Signs of Prematurity

Newborns who are born prematurely exhibit several common signs, including the following^[6]:

• Small body size with a large head in proportion to the body
• Facial features that are sharper and less rounded than a full-term infant’s features due to decreased fat storage
• Lanugo (fine hair that covers much of the body)
• Low body temperature, especially right after birth in the delivery room, related to poor thermoregulation
• Respiratory distress
• Feeding problems

See Figure 20.1^[7] for an image of a preterm infant in a neonatal intensive care setting.

Complications of Prematurity

In general, the earlier a premature infant is born, the higher the risk of complications that may occur. Some complications occur soon after birth, whereas others may not appear until the infant ages.

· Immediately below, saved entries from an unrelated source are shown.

Lemma joinWith_dotdot rs :
  Forall (λ c, c ≠ [] ∧ (c_slash ∉ c)) rs →
  bool_decide (joinWith [c_slash] rs = dotdot) || HasPrefix (joinWith [c_slash] rs) (bs "../") = bool_decide (head rs = Some dotdot).
Proof.
  intros H. destruct rs as [|x rs]; [done|].
  assert (Hns : Forall (λ c, c_slash ∉ c) (x :: rs)) by (eapply Forall_impl; [exact H|]; by intros ? [? ?]).
  pose proof (Split_joinWith_noslash (x :: rs) ltac:(done) Hns) as HS. cbn [head].
  destruct (bool_decide_reflect (Some x = Some dotdot)) as [[= ->]|Hx].
  - destruct rs as [|y rs]; [done|]. apply orb_true_iff. right. unfold HasPrefix. apply bool_decide_eq_true. done.
  - apply orb_false_iff. split; [apply bool_decide_eq_false|]; [intros E; rewrite E in HS; by injection HS as <- _|].
    unfold HasPrefix. apply bool_decide_eq_false. intros E. set (z := joinWith [c_slash] (x :: rs)) in *.
    rewrite <- (take_drop (length (bs "../")) z), E in HS.
    change (bs "../" ++ drop (length (bs "../")) z) with (dotdot ++ c_slash :: drop (length (bs "../")) z) in HS.
    rewrite Split_line in HS by (refine (bool_decide_eq_true_1 (_ ∉ _) _); by vm_compute). by injection HS as <- _.
Qed.

(** The directory part of a relative name. *)
Lemma Dir_relOf pn c : Forall plainName (pn ++ [c]) →
  ∃ d, Dir (relOf (pn ++ [c])) = d ∧ comps d = pn ∧ d ≠ [] ∧ ∀ x, rooted (d ++ x) = false.
Proof.
  intros Hp. pose proof Hp as [Hpn Hc]%Forall_app. destruct (decide (pn = [])) as [->|Hne].
  - exists dot. split_and!; [|by vm_compute|done|done]. apply Forall_singleton in Hc as (_ & _ & _ & Hc).
    unfold Dir, relOf. cbn [app joinWith]. by rewrite LastIndexByte_None.
  - exists (joinWith [c_slash] pn). destruct (joinWith_ne pn Hne Hpn) as (b & t & Ej & Hb).
    split_and!; [by apply Dir_join|by apply comps_joinWith|by rewrite Ej|].
    intros x. rewrite Ej. unfold rooted, HasPrefix. cbn [app length take]. rewrite take_0.
    apply bool_decide_eq_false. by intros [= ->].
Qed.

Lemma Join2_relOf pn c target : Forall plainName (pn ++ [c]) →
  Join2 (Dir (relOf (pn ++ [c]))) target =
  let body := joinWith [c_slash] (cleanComps false [] (pn ++ comps target)) in if bool_decide (body = []) then dot else body.
Proof.
  intros Hp. destruct (Dir_relOf pn c Hp) as (d & -> & Hd & Hdne & Hr). unfold Join2. rewrite bool_decide_false by done.
  destruct (bool_decide_reflect (target = [])) as [->|].
  - unfold Clean. specialize (Hr []). rewrite app_nil_r in Hr. rewrite Hr, Hd. change (comps []) with (@nil bytes). by rewrite app_nil_r.
  - cbn [app]. unfold Clean. by rewrite Hr, comps_app, Hd.
Qed.

(** Plain names are pushed. *)
Lemma cleanComps_push pn l : Forall plainName pn → cleanComps false [] (pn ++ l) = cleanComps false (reverse pn) l.
Proof.
  intros Hpn. rewrite <- (app_nil_r (reverse pn)). generalize (@nil bytes) as out.
  induction Hpn as [|x pn (_ & _ & Hx & _) Hpn IH]; intros out; [done|].
  cbn [cleanComps app]. rewrite bool_decide_false by done. rewrite IH, reverse_cons. by rewrite <- app_assoc.
Qed.

(** A component as [Split] leaves it. *)
Definition compName (c : bytes) : Prop := c ≠ [] ∧ (c_slash ∉ c).

Lemma plain_compName l : Forall plainName l → Forall compName l.
Proof. intros H. eapply Forall_impl; [exact H|]. by intros x (? & _ & _ & ?). Qed.

Lemma cleanComps_names l : Forall compName l → ∀ out, Forall compName out → Forall compName (cleanComps false out l).
Proof.
  assert (Hdd : compName dotdot).
  { split; [done|]. refine (bool_decide_eq_true_1 (_ ∉ _) _). by vm_compute. }
  induction 1 as [|x l Hx Hall IH]; intros out Ho; cbn [cleanComps]; [by apply Forall_reverse|].
  destruct (bool_decide (x = dotdot)); [|apply IH; by apply Forall_cons].
  destruct out as [|o out]; [apply IH; by apply Forall_singleton|]. apply Forall_cons in Ho as [??].
  destruct (bool_decide (o = dotdot)); apply IH; [|done]. by repeat (apply Forall_cons; split).
Qed.

(** The target check decides the lexical walk from the link's directory. *)
Lemma unsafeTarget_exact pn c target :
  Forall plainName (pn ++ [c]) →
  unsafeTarget (relOf (pn ++ [c])) target = None ↔
  absoluteTarget target = false ∧ is_Some (walk (reverse pn) (comps target)).
Proof.
  intros Hp. pose proof Hp as [Hpn _]%Forall_app. pose proof (comps_ok target) as Hct.
  unfold unsafeTarget. destruct (absoluteTarget target); [naive_solver|].
  rewrite Join2_relOf by done. cbv zeta.
  assert (Hok : Forall compName (cleanComps false [] (pn ++ comps target))).
  { apply cleanComps_names; [|done]. apply Forall_app. split; [by apply plain_compName|].
    eapply Forall_impl; [exact Hct|]. unfold compName. naive_solver. }
  set (rs := cleanComps false [] (pn ++ comps target)) in *.
  assert (Hiff : bool_decide ((if bool_decide (joinWith [c_slash] rs = []) then dot else joinWith [c_slash] rs) = dotdot)
    || HasPrefix (if bool_decide (joinWith [c_slash] rs = []) then dot else joinWith [c_slash] rs) (bs "../") = bool_decide (head rs = Some dotdot)).
  { rewrite <- joinWith_dotdot by done. destruct (bool_decide_reflect (joinWith [c_slash] rs = [])) as [->|]; done. }
  rewrite Hiff. unfold rs. rewrite cleanComps_push by done.
  pose proof (cleanComps_walk (reverse pn) (comps target)) as Hw.
  specialize (Hw ltac:(apply Forall_reverse; eapply Forall_impl; [exact Hpn|]; by intros x (_ & _ & ? & _))
                 ltac:(eapply Forall_impl; [exact Hct|]; naive_solver)).
  destruct (walk (reverse pn) (comps target)) as [st|].
  - destruct Hw as [-> Hw]. rewrite bool_decide_false by done. split; [by eauto|done].
  - rewrite bool_decide_true by done. split; [done|]. by intros [_ [? ?]].
Qed.

(** The state after the checks and [mkParents]: all parents are directories, and
    the rest of the tree is as it was. *)
Lemma Remove_fs cs c w r w' :
  Forall plainName (cs ++ [c]) → (∀ k, (k <= length cs)%nat → isDir (w_fs w) (take k cs)) →
  Remove (relOf (cs ++ [c])) w = (r, w') →
  ∀ p, p ≠ cs ++ [c] → nodes (w_fs w') !! p = nodes (w_fs w) !! p.
Proof.
  intros Hp Hd E p Hne. apply sys_inv in E as [(x & _ & ->)|E]; [done|].
  unfold stat_, relOf in E. rewrite locate_dirs in E by done. cbn in E.
  destruct (nodes (w_fs w) !! (cs ++ [c])) as [[m|i|t]|]; cbn in E; [destruct (_ || _)|..]; injection E as _ <-;
    try done; cbn; by rewrite lookup_delete_ne.
Qed.

Lemma prefix_ne {A} (cs : list A) c k : (k <= length cs)%nat → take k cs ≠ cs ++ [c].
Proof. intros Hk E. apply (f_equal length) in E. rewrite length_take, length_app in E. simpl in E. lia. Qed.

(** ** Hard links

    From [t] to [t'] the names [qs] may have become names of file [i], or have been
    removed; missing parents of them may have been created; the rest is as it was. *)
Record linked (i : Z) (qs : list path) (t t' : fs) : Prop := {
  ln_ok : fsOk t';
  ln_nodes : ∀ p, nodes t' !! p = nodes t !! p ∨
    (p ∈ qs ∧ (nodes t' !! p = None ∨ nodes t' !! p = Some (NFile i))) ∨
    ((nodes t !! p = None ∨ p ∈ qs) ∧ isDir t' p ∧ ∃ q k, q ∈ qs ∧ (0 < k < length q)%nat ∧ p = take k q);
  ln_inodes : inodes t' = inodes t;
}.
Lemma linked_refl i t : fsOk t → linked i [] t t.
Proof. intros Ht. split; [done|by left|done]. Qed.
Lemma linked_trans i qs1 qs2 t1 t2 t3 : linked i qs1 t1 t2 → linked i qs2 t2 t3 → linked i (qs1 ++ qs2) t1 t3.
Proof.
  intros [_ A2 A3] [B1 B2 B3]. split; [done| |congruence]. intros p.
  destruct (B2 p) as [E|[[Hp H]|(Hn & Hd & q & k & Hq & Hk & ->)]].
  - unfold isDir. rewrite E. destruct (A2 p) as [?|[[Hp H]|(Hn & Hd & q & k & Hq & Hk & ->)]]; [by left|right; left; set_solver|].
    right; right. split_and!; [set_solver|done|]. exists q, k. set_solver.
  - right; left. set_solver.
  - right; right. split_and!; [|done|exists q, k; set_solver]. destruct Hn as [Hn|Hn]; [|right; set_solver].
    destruct (A2 (take k q)) as [E|[[Hp _]|(_ & [m Hm] & _)]]; [left; congruence|right; set_solver|congruence].
Qed.
(** What was there under another name stays. *)
Lemma linked_keeps i qs t t' p n : linked i qs t t' → p ∉ qs → nodes t !! p = Some n → nodes t' !! p = Some n.
Proof. intros [_ H _] Hp Hn. destruct (H p) as [->|[[? _]|([?|?] & _)]]; [done|done|congruence|done]. Qed.

(** Removing a name whose directories exist. *)
Lemma Remove_linked cs c i w r w' :
  fsOk (w_fs w) → Forall plainName (cs ++ [c]) → dirsTo cs (w_fs w) → Remove (relOf (cs ++ [c])) w = (r, w') →
  linked i [cs ++ [c]] (w_fs w) (w_fs w').
Proof.
  intros Hs Hp Hd E. assert (Hsame : linked i [cs ++ [c]] (w_fs w) (w_fs w)) by (split; [done|by left|done]).
  apply sys_inv in E as [(x & _ & ->)|E]; [done|]. unfold stat_, relOf in E. rewrite locate_dirs in E by done. cbn in E.
  assert (Hdel : (isDir (w_fs w) (cs ++ [c]) → hasChildren (cs ++ [c]) (w_fs w) = false) → linked i [cs ++ [c]] (w_fs w) (delNode (cs ++ [c]) (w_fs w))).
  { intros Hc. split; [apply fsOk_delNode; [done|by destruct cs|done]| |done]. intros p. unfold delNode. cbn.
    destruct (decide (cs ++ [c] = p)) as [<-|]; [|left; by apply lookup_delete_ne].
    right; left. split; [by left|]. left. apply lookup_delete_eq. }
  destruct (nodes (w_fs w) !! (cs ++ [c])) as [[m|j|t]|] eqn:En; cbn in E.
  - destruct (bool_decide (cs ++ [c] = []) || hasChildren (cs ++ [c]) (w_fs w)) eqn:Ec; injection E as _ <-; [done|].
    apply orb_false_iff in Ec as [_ Ec]. by apply Hdel.
  - injection E as _ <-. apply Hdel. intros [m Hm]. congruence.
  - injection E as _ <-. apply Hdel. intros [m Hm]. congruence.
  - injection E as _ <-. done.
Qed.

Lemma linked_grows i pn c s s' : fsOk s' → grows [] pn s s' → linked i [pn ++ [c]] s s'.
Proof.
  intros Hs [G1 G2 _]. split; [done| |done]. intros p. destruct (G1 p) as [?|(Hn & Hd & k & Hk & ->)]; [by left|].
  right; right. split_and!; [by left|done|]. exists (pn ++ [c]), k. cbn [app]. rewrite length_snoc, take_app_le by lia.
  split_and!; [by left|lia|lia|done].
Qed.
Lemma linked_again i q t1 t2 t3 : linked i [q] t1 t2 → linked i [q] t2 t3 → linked i [q] t1 t3.
Proof.
  intros H1 H2. destruct (linked_trans _ _ _ _ _ _ H1 H2) as [L1 L2 L3]. split; [done| |done]. intros p.
  assert (Hq : ∀ q', q' ∈ [q] ++ [q] → q' ∈ [q]) by set_solver.
  destruct (L2 p) as [?|[[Hp ?]|(Hn & Hd & q' & k & Hq' & ?)]]; [by left|right; left; by split; [apply Hq|]|right; right].
  split_and!; [destruct Hn; auto|done|]. exists q', k. by split; [apply Hq|].
Qed.

Lemma Link_linked pn c po i w r w' :
  fsOk (w_fs w) → Forall plainName (pn ++ [c]) → Forall plainName po → dirsTo pn (w_fs w) →
  nodes (w_fs w) !! po = Some (NFile i) → Link (relOf po) (relOf (pn ++ [c])) w = (r, w') →
  linked i [pn ++ [c]] (w_fs w) (w_fs w') ∧ (r = Ok () → nodes (w_fs w') !! (pn ++ [c]) = Some (NFile i)).
Proof.
  intros Hs Hp Hpo Hd Hi E. assert (Hsame : linked i [pn ++ [c]] (w_fs w) (w_fs w)) by (split; [done|by left|done]).
  apply sys_inv in E as [(x & -> & ->)|E]; [done|].
  unfold relOf in E. rewrite (stat_file _ false po i), locate_dirs in E by done.
  case_bool_decide as Hn; [by injection E as <- <-|]. destruct (parentOk _ _) eqn:Hpar; [|by injection E as <- <-].
  injection E as <- <-. split; [|intros _; apply lookup_insert_eq]. apply eq_None_not_Some in Hn. split; [|intros p|done].
  - apply fsOk_addNode; [done|done|done|]. intros j [= <-]. by exists po.
  - destruct (decide (pn ++ [c] = p)) as [<-|]; [|left; by apply lookup_insert_ne].
    right; left. split; [by left|]. right. apply lookup_insert_eq.
Qed.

In the first few weeks after birth, complications of premature birth may include the following^[8]:

• Breathing problems: A premature infant’s lungs may not be fully developed or they may lack a substance called surfactant that prevents the alveoli from collapsing, commonly causing respiratory distress syndrome (RDS). Undeveloped lungs can also cause persistent pulmonary hypertension of the newborn (PPHN). If a newborn with respiratory distress requires mechanical ventilation or long-term oxygen therapy, inflammation and damage can occur to their undeveloped lungs, causing a chronic disorder called bronchopulmonary dysplasia.^[9] Another type of respiratory complication in premature infants is apnea of prematurity (AOP). Premature infants are also at higher risk of sudden infant death syndrome (SIDS). These conditions are further discussed in the following subsection on “Respiratory Problems.”
• Cardiovascular problems: Premature babies may have patent ductus arteriosus (PDA) and hypotension. The ductus arteriosus is a normal part of fetal circulation that includes an opening between the aorta and the pulmonary artery. This opening typically closes on its own after birth, but if it doesn’t close, the infant is diagnosed with PDA. PDA can cause symptoms of heart failure. Premature infants may also experience hypotension requiring administration of intravascular fluids and medications. Read more about PDA and other congenital heart defects in the “Congenital Heart Defects” chapter.
• Gastrointestinal problems: Premature infants are more likely to have digestive systems that aren’t fully developed, resulting in complications such as necrotizing enterocolitis (NEC). NEC refers to injury to the cells lining the bowel. Premature babies who receive only breast milk have a much lower risk of getting NEC. This condition is further discussed in the following subsection on “Gastrointestinal Problems” in this chapter.
• Neurological problems: The earlier a premature infant is born, the greater their risk of bleeding in the brain, called intraventricular hemorrhage. Most hemorrhages are mild and resolve with little short-term impact, but some infants have larger amounts of brain bleeding that causes permanent brain injury. Premature infants are also at higher risk of neonatal seizures. These conditions are further discussed in the following subsection on “Neurological Problems” in this chapter.
• Impaired thermoregulation: Premature babies don’t have as much brown fat (i.e., a type of fat that breaks down glucose and fat molecules to create heat and maintain body temperature). A preterm infant also may use up all of the energy gained from feedings just to stay warm. They also have less glycogen stored in their liver, resulting in less energy stored to make enough heat to counter what is lost through the surface of their bodies, especially if they are hypoglycemic. Furthermore, if their body temperature drops too low, hypothermia can result in breathing problems. Small premature babies typically need extra heat from an infant warmer or an incubator to help maintain their body temperature and prevent hypoglycemia.
• Hematology problems: Premature infants are at risk for anemia, hyperbilirubinemia, and newborn jaundice. All newborns have a slow decrease in red blood cell count during the first months of life, but that drop may be greater in premature babies. Read more information about hyperbilirubinemia in the “Common Complications During the Neonatal Period” section of the “Healthy Newborn Care” chapter.
• Metabolism problems: Premature babies often have problems with metabolism, meaning converting food into energy. They have problems converting glycogen stored in the liver and muscles into more usable, active forms of blood glucose.
• Immune system problems: It is common for premature infants to have immune systems that aren’t fully developed, increasing their risk of infection and sepsis.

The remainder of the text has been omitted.